:: Entries supplied

(** * Book store back end: orders service and gateway health check

    A shallow embedding of the orders router (routes/orders.js: list, get by
    id, create, update status, cancel) and of the gateway's [/health]
    aggregator (gateway/server.js), with the properties the specification
    states about them; and of the users router (routes/users.js) and the
    get, update and delete handlers of the books router (routes/books.js),
    with properties read off the code.

    JavaScript numbers are IEEE 754 binary64 values: they are Rocq's primitive
    floats.  Request bodies, query strings and catalog records are taken at
    the types the routes document, strings and numbers, and a property that
    may be absent is an [option] ([None] is [undefined]); JSON values of other
    types are outside the model.  The outbound HTTP requests, the random
    order id and the clock are answered by an explicit environment, and the
    in-memory [orders] array is a list threaded through every handler.  A
    run is that of one request: no other request is interleaved at its
    [await]s.

    The addresses of the outbound requests are written between single quotes
    in both routers, so they are string literals in which [${...}] stands for
    itself.  The literals are kept as they are ([url], [health_url]), and
    [client] and [health_client] are the environments in which the HTTP
    client answers by the address it is given and by nothing else. *)

From Stdlib Require Import ZArith Ascii String PrimFloat SpecFloat FloatOps FloatAxioms.
From stdpp Require Import base option list strings relations gmap.

Set Warnings "-inexact-float".
Open Scope string_scope.
Open Scope list_scope.

(** ** JavaScript values of the handlers *)

Module Js.

(** [!v] for a value that is a string or [undefined]. *)
Definition truthy_string (v : option string) : bool :=
  match v with
  | Some s => negb (String.eqb s "")
  | None => false
  end.

(** [!v] for a value that is a number or [undefined]: [0], [-0] and [NaN]
    are falsy. *)
Definition truthy_number (v : option float) : bool :=
  match v with
  | Some x => negb (is_zero x || is_nan x)
  | None => false
  end.

(** [ToNumber]: [undefined] converts to [NaN]. *)
Definition ToNumber (v : option float) : float :=
  match v with
  | Some x => x
  | None => nan
  end.

(** The string [Number.prototype.toFixed] returns, by its shape. *)
Inductive NumberString :=
| StrNaN
| StrInfinity (negative : bool)
| StrFixed (negative : bool) (n : Z)   (* the digits of [n], two of them after the point *)
| StrShortest (x : float).              (* [ToString x], for [|x| >= 1e21] *)

(** The integer [n] for which [n / 100] is closest to [m * 2^e], the
    larger one when two are as close. *)
Definition nearest_hundredth (m : positive) (e : Z) : Z :=
  match e with
  | Zneg p => (2 * (Zpos m * 100) + 2 ^ Zpos p) / (2 * 2 ^ Zpos p)
  | _ => Zpos m * 100 * 2 ^ e
  end.

(** [x.toFixed(2)] *)
Definition toFixed2 (x : float) : NumberString :=
  match Prim2SF x with
  | S754_nan => StrNaN
  | S754_infinity s => StrInfinity s
  | S754_zero _ => StrFixed false 0
  | S754_finite s m e =>
      if (1e21 <=? abs x)%float then StrShortest x
      else StrFixed s (nearest_hundredth m e)
  end.

(** [Number.parseFloat] on such a string: the binary64 value nearest to
    the decimal it spells. *)
Definition parseFloat (s : NumberString) : float :=
  match s with
  | StrNaN => nan
  | StrInfinity s => if s then neg_infinity else infinity
  | StrFixed s (Zpos n) =>
      SF2Prim (SFdiv prec emax (S754_finite s n 0) (S754_finite false 100 0))
  | StrFixed s _ => if s then neg_zero else zero
  | StrShortest x => x
  end.

(** [Number.isInteger] *)
Definition isInteger (x : float) : bool :=
  match Prim2SF x with
  | S754_zero _ => true
  | S754_finite _ m (Zneg p) => (Zpos m mod 2 ^ Zpos p =? 0)%Z
  | S754_finite _ _ _ => true
  | _ => false
  end.

End Js.

(** ** Data model *)

(** A line of an order: the creation handler copies [bookId] and [quantity]
    from the request item and adds the resolved [price]. *)
Record OrderItem := mkOrderItem {
  bookId : option string;
  quantity : option float;
  price : option float;
}.

Record Order := mkOrder {
  id : string;
  userId : option string;
  items : list OrderItem;
  totalAmount : float;
  status : string;
  createdAt : string;
}.

(** The [orders] array with which the module starts. *)
Definition seed (uuid now : string) : list Order :=
  [ {| id := uuid;
       userId := Some "user-1";
       items := [ mkOrderItem (Some "book-1") (Some 2%float) (Some 12.99%float);
                  mkOrderItem (Some "book-2") (Some 1%float) (Some 14.99%float) ];
       totalAmount := 40.97%float;
       status := "confirmed";
       createdAt := now |} ].

(** What a handler sends back. *)
Inductive Body :=
| ErrorBody (error : string) (code : nat)
| OrderBody (order : Order)
| OrdersBody (orders : list Order)
| CancelBody (message : string) (order : Order).

Record Response := mkResponse {
  statusCode : nat;
  body : Body;
}.

(** [res.status(c).json({ error, code: c })] *)
Definition fail (c : nat) (error : string) : Response :=
  mkResponse c (ErrorBody error c).

(** [res.json(b)] *)
Definition json (b : Body) : Response := mkResponse 200 b.

(** ** The order store: list, get by id, update status, cancel *)

(** [req.query] of [GET /]. *)
Module Query.
Record t := mk {
  userId : option string;
  status : option string;
}.
End Query.

(** [router.get("/")]; [filter] keeps the order of the array. *)
Definition list_orders (orders : list Order) (query : Query.t) : Response :=
  let filteredOrders := orders in
  let filteredOrders :=
    if Js.truthy_string (Query.userId query)
    then filter (fun order => userId order = Query.userId query) filteredOrders
    else filteredOrders in
  let filteredOrders :=
    if Js.truthy_string (Query.status query)
    then filter (fun order => Some (status order) = Query.status query) filteredOrders
    else filteredOrders in
  json (OrdersBody filteredOrders).

(** [orders.findIndex((o) => o.id === req.params.id)], with the order found;
    [None] is JavaScript's [-1]. *)
Definition findIndex (orders : list Order) (rid : string) : option (nat * Order) :=
  list_find (fun o => id o = rid) orders.

(** [router.get("/:id")] *)
Definition get_order (orders : list Order) (rid : string) : Response :=
  match findIndex orders rid with
  | None => fail 404 "Order not found"
  | Some (_, order) => json (OrderBody order)
  end.

Definition validStatuses : list string :=
  ["pending"; "confirmed"; "shipped"; "delivered"; "cancelled"].

(** [validStatuses.includes(status)] *)
Definition includes (l : list string) (s : string) : bool :=
  existsb (String.eqb s) l.

(** [o.status = s]: the other fields stay as they are. *)
Definition set_status (s : string) (o : Order) : Order :=
  {| id := id o; userId := userId o; items := items o;
     totalAmount := totalAmount o; status := s; createdAt := createdAt o |}.

(** [router.patch("/:id/status")]: the response and the [orders] array
    afterwards. *)
Definition patch_status (orders : list Order) (rid : string)
    (status : option string) : Response * list Order :=
  match status with
  | None => (fail 400 "Valid status is required", orders)
  | Some s =>
      if negb (Js.truthy_string (Some s)) || negb (includes validStatuses s)
      then (fail 400 "Valid status is required", orders)
      else
        match findIndex orders rid with
        | None => (fail 404 "Order not found", orders)
        | Some (orderIndex, order) =>
            (json (OrderBody (set_status s order)),
             alter (set_status s) orderIndex orders)
        end
  end.

(** [router.delete("/:id")]: cancels, the array keeps its length. *)
Definition cancel_order (orders : list Order) (rid : string)
    : Response * list Order :=
  match findIndex orders rid with
  | None => (fail 404 "Order not found", orders)
  | Some (orderIndex, order) =>
      (json (CancelBody "Order cancelled successfully" (set_status "cancelled" order)),
       alter (set_status "cancelled") orderIndex orders)
  end.

(** ** Order creation *)

(** [req.body] of [POST /]: [{ userId, items: [{ bookId, quantity }] }],
    every property optional. *)
Module Req.
Record Item := mkItem {
  bookId : option string;
  quantity : option float;
}.
Record Body := mkBody {
  userId : option string;
  items : option (list Item);
}.
End Req.

(** The book record of the catalog, as far as the handler reads it. *)
Module Catalog.
Record Book := mkBook { price : option float }.
End Catalog.

(** An outbound [axios.get], named by the place of the handler that sends
    it and by the value the handler holds there: the user lookup of the
    body's [userId], or the price lookup of an item's [bookId].  These are
    labels for the statements; the address that is passed to the client is
    [url] below, and carries neither. *)
Inductive Request :=
| GetUser (userId : option string)    (* the [axios.get] of the user check *)
| GetBook (bookId : option string).   (* the [axios.get] of the item loop *)

(** How an [axios.get] settles: the promise rejects (time-out, network
    error, status outside 2xx), or it resolves with [response.data], which
    is [None] for a [null] body. *)
Inductive Reply :=
| Rejected
| Resolved (data : option Catalog.Book).

(** The handler as a tree of its effects, in program order. *)
Inductive Handler (A : Type) : Type :=
| Ret (a : A)
| Await (r : Request) (k : Reply -> Handler A)
| ConsoleLog (msg : string) (k : Handler A)
| Uuidv4 (k : string -> Handler A)
| NowISO (k : string -> Handler A)
| Push (o : Order) (k : Handler A).
Arguments Ret {A} a.
Arguments Await {A} r k.
Arguments ConsoleLog {A} msg k.
Arguments Uuidv4 {A} k.
Arguments NowISO {A} k.
Arguments Push {A} o k.

Fixpoint bind {A B : Type} (m : Handler A) (f : A -> Handler B) : Handler B :=
  match m with
  | Ret a => f a
  | Await r k => Await r (fun x => bind (k x) f)
  | ConsoleLog msg k => ConsoleLog msg (bind k f)
  | Uuidv4 k => Uuidv4 (fun x => bind (k x) f)
  | NowISO k => NowISO (fun x => bind (k x) f)
  | Push o k => Push o (bind k f)
  end.

Declare Scope handler_scope.
Delimit Scope handler_scope with handler.
Notation "'let*' x ':=' m 'in' k" := (bind m (fun x => k))
  (at level 10, x name, m at level 100, k at level 200) : handler_scope.

(** What answers the handler: the [n]-th outbound request of the run gets
    [axios_get n], and the run draws one id and reads the clock once. *)
Record Env := mkEnv {
  axios_get : nat -> Request -> Reply;
  uuidv4 : string;
  now : string;
}.

(** The state a run goes through: the [orders] array, the requests sent so
    far and the console. *)
Record World := mkWorld {
  orders : list Order;
  requests : list Request;
  console : list string;
}.

Fixpoint run {A : Type} (env : Env) (h : Handler A) (w : World) : A * World :=
  match h with
  | Ret a => (a, w)
  | Await r k =>
      run env (k (axios_get env (length (requests w)) r))
        (mkWorld (orders w) (requests w ++ [r]) (console w))
  | ConsoleLog msg k =>
      run env k (mkWorld (orders w) (requests w) (console w ++ [msg]))
  | Uuidv4 k => run env (k (uuidv4 env)) w
  | NowISO k => run env (k (now env)) w
  | Push o k =>
      run env k (mkWorld (orders w ++ [o]) (requests w) (console w))
  end.

Section Create.
Local Open Scope handler_scope.

Definition await (r : Request) : Handler Reply := Await r Ret.
Definition log (msg : string) : Handler unit := ConsoleLog msg (Ret tt).

(** The default price of the item loop. *)
Definition defaultPrice : float := 10.99%float.

(** [try { await axios.get(users/userId) } catch { console.log(...) }] *)
Definition verify_user (userId : option string) : Handler unit :=
  let* r := await (GetUser userId) in
  match r with
  | Resolved _ => Ret tt
  | Rejected => log "Warning: Could not verify user existence"
  end.

(** [let bookPrice = 10.99; try { bookPrice = (await axios.get(books/bookId)).data.price } catch { console.log(...) }]:
    reading [price] off a [null] body throws inside the [try]. *)
Definition fetch_price (bookId : option string) : Handler (option float) :=
  let* r := await (GetBook bookId) in
  match r with
  | Resolved (Some book) => Ret (Catalog.price book)
  | Resolved None | Rejected =>
      let* _ := log "Warning: Could not fetch book price, using default" in
      Ret (Some defaultPrice)
  end.

(** [!item.bookId || !item.quantity || item.quantity <= 0] *)
Definition invalid_item (item : Req.Item) : bool :=
  negb (Js.truthy_string (Req.bookId item))
  || negb (Js.truthy_number (Req.quantity item))
  || (Js.ToNumber (Req.quantity item) <=? 0)%float.

(** The [for (const item of items)] loop over what is left of [items],
    with the running [totalAmount] and [orderItems]; [inl] is the
    response of a [return] from inside the loop. *)
Fixpoint price_items (items : list Req.Item) (totalAmount : float)
    (orderItems : list OrderItem)
    : Handler (Response + float * list OrderItem) :=
  match items with
  | [] => Ret (inr (totalAmount, orderItems))
  | item :: rest =>
      if invalid_item item
      then Ret (inl (fail 400 "Each item must have bookId and positive quantity"))
      else
        let* bookPrice := fetch_price (Req.bookId item) in
        let itemTotal := (Js.ToNumber bookPrice * Js.ToNumber (Req.quantity item))%float in
        price_items rest (totalAmount + itemTotal)%float
          (orderItems ++ [mkOrderItem (Req.bookId item) (Req.quantity item) bookPrice])
  end.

::::

Brief:
Copy out each line of the entries above that holds "JavaScript".

Response for this exercise:
    JavaScript numbers are IEEE 754 binary64 values: they are Rocq's primitive
(** ** JavaScript values of the handlers *)
    [None] is JavaScript's [-1]. *)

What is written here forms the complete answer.